Definition mul_u_half (a b : Z) : Z * Z :=
  let a0 := F_UHALF a in
  let a1 := F_UHALF (a >> FH_SIZE) in
  let b0 := F_UHALF b in
  let b1 := F_UHALF (b >> FH_SIZE) in
  let r00 := F_UINT (a0 * b0) in
  let r01 := F_UINT (a0 * b1) in
  let r10 := F_UINT (a1 * b0) in
  let r11 := F_UINT (a1 * b1) in
  let r0 := F_UHALF r00 in
  let c := F_UINT ((r00 >> FH_SIZE) + F_UHALF r01 + F_UHALF r10) in
  let r1 := F_UHALF c in
  let c := F_UINT ((c >> FH_SIZE) + (r01 >> FH_SIZE) + (r10 >> FH_SIZE) + F_UHALF r11) in
  let r2 := F_UHALF c in
  let r3 := F_UHALF ((c >> FH_SIZE) + (r11 >> FH_SIZE)) in
  (F_UINT (r3 << FH_SIZE) .| r2, F_UINT (r1 << FH_SIZE) .| r0).

Definition mul_u (a b : Z) : Z * Z := if F_ULONG then mul_u_wide a b else mul_u_half a b.

(** The mantissa with its leading bit at [MANT_SIZE], for a nonzero finite float. *)
Definition norm_mant (a_exp a_mant : Z) : Z * Z :=
  if a_exp =? 0 then normalize_subnormal_sf a_mant else (a_exp, a_mant .| (1 << MANT_SIZE)).

Definition mul_sf (a b rm fflags : Z) : Z * Z :=
  let r_sign := sign_sf a .^ sign_sf b in
  let a_exp := exp_sf a in
  let b_exp := exp_sf b in
  let a_mant := mant_sf a in
  let b_mant := mant_sf b in
  if (a_exp =? EXP_MASK) || (b_exp =? EXP_MASK) then
    if isnan_sf a || isnan_sf b then
      (F_QNAN, raise_if (issignan_sf a || issignan_sf b) FFLAG_INVALID_OP fflags)
    else if ((a_exp =? EXP_MASK) && ((b_exp =? 0) && (b_mant =? 0)))
            || ((b_exp =? EXP_MASK) && ((a_exp =? 0) && (a_mant =? 0)))
    then (F_QNAN, fflags .| FFLAG_INVALID_OP)
    else (pack_sf r_sign EXP_MASK 0, fflags)
  else if (a_exp =? 0) && (a_mant =? 0) then (pack_sf r_sign 0 0, fflags)
  else
    let '(a_exp, a_mant) := norm_mant a_exp a_mant in
    if (b_exp =? 0) && (b_mant =? 0) then (pack_sf r_sign 0 0, fflags)
    else
      let '(b_exp, b_mant) := norm_mant b_exp b_mant in
      let r_exp := a_exp + b_exp - (1 << (EXP_SIZE - 1)) + 2 in
      let '(r_mant, r_mant_low) := mul_u (F_UINT (a_mant << RND_SIZE)) (F_UINT (b_mant << (RND_SIZE + 1))) in
      normalize_sf r_sign r_exp (r_mant .| b2z (nz r_mant_low)) rm fflags.

(** The right shift of the smaller operand of [fma_sf]. *)
Definition fma_shift (c_mant1 c_mant0 shift : Z) : Z * Z :=
  if 2 * F_SIZE <=? shift then (0, b2z (nz (c_mant0 .| c_mant1)))
  else if F_SIZE + 1 <=? shift then (0, rshift_rnd c_mant1 (shift - F_SIZE))
  else if shift =? F_SIZE then (0, c_mant1 .| b2z (nz c_mant0))
  else if nz shift then
    (c_mant1 >> shift,
     F_UINT (c_mant1 << (F_SIZE - shift)) .| (c_mant0 >> shift) .| b2z (has c_mant0 ((1 << shift) - 1)))
  else (c_mant1, c_mant0).

(** [fma_sf] after the multiplication, with operands in order of magnitude. *)
Definition fma_add (r_sign r_exp r_mant1 r_mant0 c_sign c_exp c_mant1 c_mant0 rm fflags : Z) : Z * Z :=
  let '(c_mant1, c_mant0) := fma_shift c_mant1 c_mant0 (r_exp - c_exp) in
  let '(r_sign, r_mant1, r_mant0) :=
    if r_sign =? c_sign then
      let r_mant0 := F_UINT (r_mant0 + c_mant0) in
      (r_sign, F_UINT (r_mant1 + (c_mant1 + b2z (r_mant0 <? c_mant0))), r_mant0)
    else
      let tmp := r_mant0 in
      let r_mant0 := F_UINT (r_mant0 - c_mant0) in
      let r_mant1 := F_UINT (r_mant1 - c_mant1 - b2z (tmp <? r_mant0)) in
      ((if r_mant0 .| r_mant1 =? 0 then b2z (rm =? RM_RDN) else r_sign), r_mant1, r_mant0) in
  normalize2_sf r_sign r_exp r_mant1 r_mant0 rm fflags.

(** [fma_sf] for finite operands with a nonzero product. *)
Definition fma_finite (r_sign a_exp a_mant b_exp b_mant c_sign c_exp c_mant rm fflags : Z) : Z * Z :=
  let '(a_exp, a_mant) := norm_mant a_exp a_mant in
  let '(b_exp, b_mant) := norm_mant b_exp b_mant in
  let r_exp := a_exp + b_exp - (1 << (EXP_SIZE - 1)) + 3 in
  let '(r_mant1, r_mant0) := mul_u (F_UINT (a_mant << RND_SIZE)) (F_UINT (b_mant << RND_SIZE)) in
  let '(r_exp, r_mant1, r_mant0) :=
    if r_mant1 <? (1 << (F_SIZE - 3))
    then (r_exp - 1, F_UINT (r_mant1 << 1) .| (r_mant0 >> (F_SIZE - 1)), F_UINT (r_mant0 << 1))
    else (r_exp, r_mant1, r_mant0) in
  if (c_exp =? 0) && (c_mant =? 0) then
    normalize_sf r_sign r_exp (r_mant1 .| b2z (nz r_mant0)) rm fflags
  else
    let '(c_exp, c_mant) := norm_mant c_exp c_mant in
    let c_exp := c_exp + 1 in
    let c_mant1 := F_UINT (c_mant << (RND_SIZE - 1)) in
    if (c_exp <? r_exp) || ((r_exp =? c_exp) && (c_mant1 <=? r_mant1))
    then fma_add r_sign r_exp r_mant1 r_mant0 c_sign c_exp c_mant1 0 rm fflags
    else fma_add c_sign c_exp c_mant1 0 r_sign r_exp r_mant1 r_mant0 rm fflags.

Definition fma_sf (a b c rm fflags : Z) : Z * Z :=
  let c_sign := sign_sf c in
  let r_sign := sign_sf a .^ sign_sf b in
  let a_exp := exp_sf a in
  let b_exp := exp_sf b in
  let c_exp := exp_sf c in
  let a_mant := mant_sf a in
  let b_mant := mant_sf b in
  let c_mant := mant_sf c in
  let a_zero := (a_exp =? 0) && (a_mant =? 0) in
  let b_zero := (b_exp =? 0) && (b_mant =? 0) in
  if (a_exp =? EXP_MASK) || (b_exp =? EXP_MASK) || (c_exp =? EXP_MASK) then
    if (a_zero && (b_exp =? EXP_MASK) && (b_mant =? 0)) || (b_zero && (a_exp =? EXP_MASK) && (a_mant =? 0))
    then (F_QNAN, fflags .| FFLAG_INVALID_OP)
    else if isnan_sf a || isnan_sf b || isnan_sf c then
      (F_QNAN, raise_if (issignan_sf a || issignan_sf b || issignan_sf c) FFLAG_INVALID_OP fflags)
    else if ((a_exp =? EXP_MASK) && b_zero) || ((b_exp =? EXP_MASK) && a_zero)
            || (((a_exp =? EXP_MASK) || (b_exp =? EXP_MASK)) && ((c_exp =? EXP_MASK) && negb (r_sign =? c_sign)))
    then (F_QNAN, fflags .| FFLAG_INVALID_OP)
    else if c_exp =? EXP_MASK then (pack_sf c_sign EXP_MASK 0, fflags)
    else (pack_sf r_sign EXP_MASK 0, fflags)
  else if a_zero || b_zero then
    if (c_exp =? 0) && (c_mant =? 0) then
      (pack_sf (if c_sign =? r_sign then r_sign else b2z (rm =? RM_RDN)) 0 0, fflags)
    else (c, fflags)
  else fma_finite r_sign a_exp a_mant b_exp b_mant c_sign c_exp c_mant rm fflags.

(** *** Division: the quotient and the remainder *)

Definition divrem_u_wide (ah al b : Z) : Z * Z :=
  let a := (ah << F_SIZE) .| al in (F_UINT (a / b), F_UINT (a mod b)).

════════════════

_PROBLEM TO SOLVE_. Going down the listing above, begin printing at the line with "let a1 := F_UHALF (a >> FH_SIZE) in" and finish with the line with "let r1 := F_UHALF c in", exactly as they appear.

_REPLY_.
  let a1 := F_UHALF (a >> FH_SIZE) in
  let b0 := F_UHALF b in
  let b1 := F_UHALF (b >> FH_SIZE) in
  let r00 := F_UINT (a0 * b0) in
  let r01 := F_UINT (a0 * b1) in
  let r10 := F_UINT (a1 * b0) in
  let r11 := F_UINT (a1 * b1) in
  let r0 := F_UHALF r00 in
  let c := F_UINT ((r00 >> FH_SIZE) + F_UHALF r01 + F_UHALF r10) in
  let r1 := F_UHALF c in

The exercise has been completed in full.